(Material to process)
(* ===== verification/KString.v ===== *)
(** * KString: the string and memory routines of [lib/string.c]

    Every routine works on the byte memory of the prelude: a pointer is an
    address, [0] is [NULL], a read or write outside the mapped memory faults.
    [char] is signed, as the MIPS compiler has it.  Loops that run to a NUL
    byte carry fuel [cfuel m], which is always enough since they visit ever
    larger mapped addresses; loops with a [count] recurse on it. *)

From S2P Require Import Prelude Ctype.

(** ** Comparison *)

(** [do { ... } while (--len)] of [strnicmp], entered with [len <> 0]. *)
Fixpoint strnicmp_loop (len : nat) (m : mem) (s1 s2 : Z) (c1 c2 : Z) : outcome (Z * Z) :=
  match len with
  | O => Ok (c1, c2)
  | S len =>
      c1 ← load m s1;
      c2 ← load m s2;
      if c1 =? 0 then Ok (c1, c2)
      else if c2 =? 0 then Ok (c1, c2)
      else if c1 =? c2 then strnicmp_loop len m (s1 + 1) (s2 + 1) c1 c2
      else let c1 := tolower c1 in
           let c2 := tolower c2 in
           if negb (c1 =? c2) then Ok (c1, c2)
           else strnicmp_loop len m (s1 + 1) (s2 + 1) c1 c2
  end.

Definition strnicmp (m : mem) (s1 s2 len : Z) : outcome Z :=
  '(c1, c2) ← strnicmp_loop (Z.to_nat len) m s1 s2 0 0;
  Ok (c1 - c2).

Fixpoint strcmp_loop (fuel : nat) (m : mem) (cs ct : Z) : outcome Z :=
  match fuel with
  | O => Trap Fuel
  | S fuel =>
      a ← load m cs;
      b ← load m ct;
      let __res := s8 (s8 a - s8 b) in
      if negb (__res =? 0) || (a =? 0) then Ok __res
      else strcmp_loop fuel m (cs + 1) (ct + 1)
  end.

Definition strcmp (m : mem) (cs ct : Z) : outcome Z := strcmp_loop (cfuel m) m cs ct.

Fixpoint strncmp_loop (count : nat) (m : mem) (cs ct : Z) (__res : Z) : outcome Z :=
  match count with
  | O => Ok __res
  | S count =>
      a ← load m cs;
      b ← load m ct;
      let __res := s8 (s8 a - s8 b) in
      if negb (__res =? 0) || (a =? 0) then Ok __res
      else strncmp_loop count m (cs + 1) (ct + 1) __res
  end.

Definition strncmp (m : mem) (cs ct count : Z) : outcome Z :=
  strncmp_loop (Z.to_nat count) m cs ct 0.

Fixpoint memcmp_loop (count : nat) (m : mem) (su1 su2 : Z) (res : Z) : outcome Z :=
  match count with
  | O => Ok res
  | S count =>
      a ← load m su1;
      b ← load m su2;
      let res := s8 (a - b) in
      if negb (res =? 0) then Ok res
      else memcmp_loop count m (su1 + 1) (su2 + 1) res
  end.

Definition memcmp (m : mem) (cs ct count : Z) : outcome Z :=
  memcmp_loop (Z.to_nat count) m cs ct 0.

(** ** Copying *)

(** [while (( *dest++ = *src++ ) != 0);] — the address after the NUL is dropped. *)
Fixpoint strcpy_loop (fuel : nat) (m : mem) (dest src : Z) : outcome mem :=
  match fuel with
  | O => Trap Fuel
  | S fuel =>
      c ← load m src;
      m ← store m dest c;
      if c =? 0 then Ok m else strcpy_loop fuel m (dest + 1) (src + 1)
  end.

Definition strcpy (m : mem) (dest src : Z) : outcome (mem * Z) :=
  m ← strcpy_loop (cfuel m) m dest src;
  Ok (m, dest).

Fixpoint strncpy_loop (count : nat) (m : mem) (dest src : Z) : outcome mem :=
  match count with
  | O => Ok m
  | S count =>
      c ← load m src;
      m ← store m dest c;
      if c =? 0 then Ok m else strncpy_loop count m (dest + 1) (src + 1)
  end.

Definition strncpy (m : mem) (dest src count : Z) : outcome (mem * Z) :=
  m ← strncpy_loop (Z.to_nat count) m dest src;
  Ok (m, dest).

(** [while ( *dest) dest++;] *)
Fixpoint skip_to_nul (fuel : nat) (m : mem) (dest : Z) : outcome Z :=
  match fuel with
  | O => Trap Fuel
  | S fuel =>
      c ← load m dest;
      if c =? 0 then Ok dest else skip_to_nul fuel m (dest + 1)
  end.

Definition strcat (m : mem) (dest src : Z) : outcome (mem * Z) :=
  d ← skip_to_nul (cfuel m) m dest;
  m ← strcpy_loop (cfuel m) m d src;
  Ok (m, dest).

Fixpoint strncat_loop (count : nat) (m : mem) (dest src : Z) : outcome mem :=
  match count with
  | O => Ok m
  | S count =>
      c ← load m src;
      m ← store m dest c;
      if c =? 0 then Ok m
      else match count with
           | O => store m (dest + 1) 0
           | S _ => strncat_loop count m (dest + 1) (src + 1)
           end
  end.

Definition strncat (m : mem) (dest src count : Z) : outcome (mem * Z) :=
  if count =? 0 then Ok (m, dest)
  else
    d ← skip_to_nul (cfuel m) m dest;
    m ← strncat_loop (Z.to_nat count) m d src;
    Ok (m, dest).

Fixpoint memset_loop (count : nat) (m : mem) (xs c : Z) : outcome mem :=
  match count with
  | O => Ok m
  | S count => m ← store m xs c; memset_loop count m (xs + 1) c
  end.

Definition memset (m : mem) (s c count : Z) : outcome (mem * Z) :=
  m ← memset_loop (Z.to_nat count) m s c;
  Ok (m, s).

(** [while (count--) *tmp++ = *s++;] *)
Fixpoint copy_up (count : nat) (m : mem) (tmp s : Z) : outcome mem :=
  match count with
  | O => Ok m
  | S count =>
      c ← load m s;
      m ← store m tmp c;
      copy_up count m (tmp + 1) (s + 1)
  end.

(** [while (count--) *--tmp = *--s;] *)
Fixpoint copy_down (count : nat) (m : mem) (tmp s : Z) : outcome mem :=
  match count with
  | O => Ok m
  | S count =>
      c ← load m (s - 1);
      m ← store m (tmp - 1) c;
      copy_down count m (tmp - 1) (s - 1)
  end.

(** [count] is an [int] here; a negative one counts through all 2^32 values. *)
Definition bcopy (m : mem) (src dest count : Z) : outcome (mem * Z) :=
  m ← copy_up (Z.to_nat (u32 count)) m dest src;
  Ok (m, dest).

Definition memcpy (m : mem) (dest src count : Z) : outcome (mem * Z) :=
  m ← copy_up (Z.to_nat count) m dest src;
  Ok (m, dest).

Definition memmove (m : mem) (dest src count : Z) : outcome (mem * Z) :=
  m ← (if dest <=? src
       then copy_up (Z.to_nat count) m dest src
       else copy_down (Z.to_nat count) m (dest + count) (src + count));
  Ok (m, dest).

(** ** Searching *)

Fixpoint strchr_loop (fuel : nat) (m : mem) (s c : Z) : outcome Z :=
  match fuel with
  | O => Trap Fuel
  | S fuel =>
      b ← load m s;
      if b =? u8 c then Ok s
      else if b =? 0 then Ok 0
      else strchr_loop fuel m (s + 1) c
  end.

Definition strchr (m : mem) (s c : Z) : outcome Z := strchr_loop (cfuel m) m s c.

Definition strlen (m : mem) (s : Z) : outcome Z :=
  sc ← skip_to_nul (cfuel m) m s;
  Ok (sc - s).

Fixpoint strrchr_loop (n : nat) (m : mem) (s c : Z) : outcome Z :=
  b ← load m (s + Z.of_nat n);
  if b =? u8 c then Ok (s + Z.of_nat n)
  else match n with
       | O => Ok 0
       | S n => strrchr_loop n m s c
       end.

(** [p] runs down from [s + strlen(s)] to [s]. *)
Definition strrchr (m : mem) (s c : Z) : outcome Z :=
  n ← strlen m s;
  strrchr_loop (Z.to_nat n) m s c.

Fixpoint strnlen_loop (count : nat) (m : mem) (sc : Z) : outcome Z :=
  match count with
  | O => Ok sc
  | S count =>
      c ← load m sc;
      if c =? 0 then Ok sc else strnlen_loop count m (sc + 1)
  end.

Definition strnlen (m : mem) (s count : Z) : outcome Z :=
  sc ← strnlen_loop (Z.to_nat count) m s;
  Ok (sc - s).

(** Does the character [c] occur in the string [a]?  (The inner loop of
    [strspn] and [strpbrk]: it stops at [c] or at the NUL.) *)
Fixpoint in_set_loop (fuel : nat) (m : mem) (a c : Z) : outcome bool :=
  match fuel with
  | O => Trap Fuel
  | S fuel =>
      b ← load m a;
      if b =? 0 then Ok false
      else if c =? b then Ok true
      else in_set_loop fuel m (a + 1) c
  end.

Fixpoint strspn_loop (fuel : nat) (m : mem) (p accept count : Z) : outcome Z :=
  match fuel with
  | O => Trap Fuel
  | S fuel =>
      c ← load m p;
      if c =? 0 then Ok count
      else
        found ← in_set_loop (cfuel m) m accept c;
        if (found : bool) then strspn_loop fuel m (p + 1) accept (count + 1)
        else Ok count
  end.

Definition strspn (m : mem) (s accept : Z) : outcome Z :=
  strspn_loop (cfuel m) m s accept 0.

Fixpoint strpbrk_loop (fuel : nat) (m : mem) (sc1 ct : Z) : outcome Z :=
  match fuel with
  | O => Trap Fuel
  | S fuel =>
      c ← load m sc1;
      if c =? 0 then Ok 0
      else
        found ← in_set_loop (cfuel m) m ct c;
        if (found : bool) then Ok sc1 else strpbrk_loop fuel m (sc1 + 1) ct
  end.

Definition strpbrk (m : mem) (cs ct : Z) : outcome Z := strpbrk_loop (cfuel m) m cs ct.

Fixpoint memscan_loop (size : nat) (m : mem) (p c : Z) : outcome Z :=
  match size with
  | O => Ok p
  | S size =>
      b ← load m p;
      if b =? c then Ok p else memscan_loop size m (p + 1) c
  end.

Definition memscan (m : mem) (addr c size : Z) : outcome Z :=
  memscan_loop (Z.to_nat size) m addr c.

Fixpoint memchr_loop (n : nat) (m : mem) (p c : Z) : outcome Z :=
  match n with
  | O => Ok 0
  | S n =>
      b ← load m p;
      if u8 c =? b then Ok p else memchr_loop n m (p + 1) c
  end.

Definition memchr (m : mem) (s c n : Z) : outcome Z := memchr_loop (Z.to_nat n) m s c.

(** [while (l1 >= l2)]: [n] is the number of iterations left, [l1 - l2 + 1]. *)
Fixpoint strstr_loop (n : nat) (m : mem) (s1 s2 l2 : Z) : outcome Z :=
  match n with
  | O => Ok 0
  | S n =>
      r ← memcmp m s1 s2 l2;
      if r =? 0 then Ok s1 else strstr_loop n m (s1 + 1) s2 l2
  end.

Definition strstr (m : mem) (s1 s2 : Z) : outcome Z :=
  l2 ← strlen m s2;
  if l2 =? 0 then Ok s1
  else
    l1 ← strlen m s1;
    strstr_loop (Z.to_nat (l1 - l2 + 1)) m s1 s2 l2.

(** ** Tokens *)

(** The common part of [strtok] and [strsep]: skip the leading delimiters of
    [sbegin]; at the end of the string there is no token, otherwise the token
    is cut at the next delimiter and the rest of the string starts behind it.
    The result is the token, and the rest ([0] when no delimiter follows). *)
Definition next_token (m : mem) (sbegin ct : Z) : outcome (mem * option (Z * Z)) :=
  n ← strspn m sbegin ct;
  let sbegin := sbegin + n in
  c ← load m sbegin;
  if c =? 0 then Ok (m, None)
  else
    send ← strpbrk m sbegin ct;
    if negb (send =? 0) then
      e ← load m send;
      if negb (e =? 0) then
        m ← store m send 0;
        Ok (m, Some (sbegin, send + 1))
      else Ok (m, Some (sbegin, send))
    else Ok (m, Some (sbegin, send)).

(** [___strtok] is passed in and out. *)
Definition strtok (m : mem) (___strtok s ct : Z) : outcome (mem * Z * Z) :=
  let sbegin := if negb (s =? 0) then s else ___strtok in
  if sbegin =? 0 then Ok (m, ___strtok, 0)
  else
    '(m, t) ← next_token m sbegin ct;
    match t with
    | None => Ok (m, 0, 0)
    | Some (sbegin, send) => Ok (m, send, sbegin)
    end.

(** [*s] is passed in and out; [strsep] leaves it alone when there is no token. *)
Definition strsep (m : mem) (s ct : Z) : outcome (mem * Z * Z) :=
  if s =? 0 then Ok (m, s, 0)
  else
    '(m, t) ← next_token m s ct;
    match t with
    | None => Ok (m, s, 0)
    | Some (sbegin, send) => Ok (m, send, sbegin)
    end.

(** ** Reference definitions *)

(** The value [strcmp] and [memcmp] compute: the first difference, as a
    [signed char]. *)
Fixpoint str_diff (l k : list Z) : Z :=
  match l, k with
  | [], [] => 0
  | [], b :: _ => s8 (0 - b)
  | a :: _, [] => s8 a
  | a :: l, b :: k => if a =? b then str_diff l k else s8 (a - b)
  end.

(** [write_bytes m a l]: memory with [l] written at [a]. *)
Fixpoint write_bytes (m : mem) (a : Z) (l : list Z) : mem :=
  match l with
  | [] => m
  | b :: l => write_bytes (<[a := b]> m) (a + 1) l
  end.

Definition mapped (m : mem) (a n : Z) : Prop := ∀ x, a <= x < a + n → is_Some (m !! x).

(** ** Lengths *)

Lemma skip_to_nul_cstr m s l fuel :
  cstr m s l → (length l < fuel)%nat → skip_to_nul fuel m s = Ok (s + zlen l).
Proof.
  revert s fuel. induction l as [|b l IH]; intros s [|fuel] [H N] Hf; simpl in *; try lia.
  - destruct H as [H _]. unfold load. rewrite H. simpl. rewrite zlen_nil. f_equal. lia.
  - destruct H as [H1 H]. inv_forall. unfold load. rewrite H1. simpl.
    destruct (Z.eqb_spec b 0); [done|].
    rewrite IH; [|by split|lia]. rewrite zlen_cons. f_equal. lia.
Qed.

Lemma cstr_fuel m s l : cstr m s l → (length l < cfuel m)%nat.
Proof.
  intros [H _]. apply bytes_at_fuel in H. rewrite length_app in H. simpl in H. lia.
Qed.

Lemma strlen_cstr m s l : cstr m s l → strlen m s = Ok (zlen l).
Proof.
  intros H. unfold strlen. rewrite (skip_to_nul_cstr m s l) by eauto using cstr_fuel.
  simpl. f_equal. lia.
Qed.

Lemma strnlen_loop_cstr m s l n :
  cstr m s l → strnlen_loop n m s = Ok (s + Z.min (Z.of_nat n) (zlen l)).
Proof.
  revert s l. induction n as [|n IH]; intros s l H; simpl.
  - pose proof (zlen_nonneg l). f_equal. lia.
  - destruct l as [|b l], H as [H N]; simpl in H; destruct H as [H1 H]; unfold load; rewrite H1; cbn -[Z.of_nat].
    + f_equal. unfold zlen. cbn -[Z.of_nat]. lia.
    + inv_forall. destruct (Z.eqb_spec b 0); [done|].
      rewrite (IH (s + 1) l) by (by split). rewrite zlen_cons. f_equal. lia.
Qed.

Lemma strnlen_cstr m s l n :
  0 <= n → cstr m s l → strnlen m s n = Ok (Z.min n (zlen l)).
Proof.
  intros Hn H. unfold strnlen. rewrite (strnlen_loop_cstr m s l) by done.
  simpl. rewrite Z2Nat.id by done. f_equal. lia.
Qed.

(** ** Comparison *)

Lemma s8_diff a b : s8 (s8 a - s8 b) = s8 (a - b).
Proof.
  unfold swrap. change (2 ^ 8) with 256. change (2 ^ (8 - 1)) with 128.
  f_equal. Z.div_mod_to_equations. lia.
Qed.

Lemma s8_diff_eq a b : byte a → byte b → s8 (a - b) = 0 → a = b.
Proof.
  unfold byte. intros Ha Hb. rewrite swrap_zero_iff by lia. change (2 ^ 8) with 256.
  Z.div_mod_to_equations. lia.
Qed.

(Work item) Determine how many lines of the material above contain "intros", and give that number with no other words.

(Answer section) 6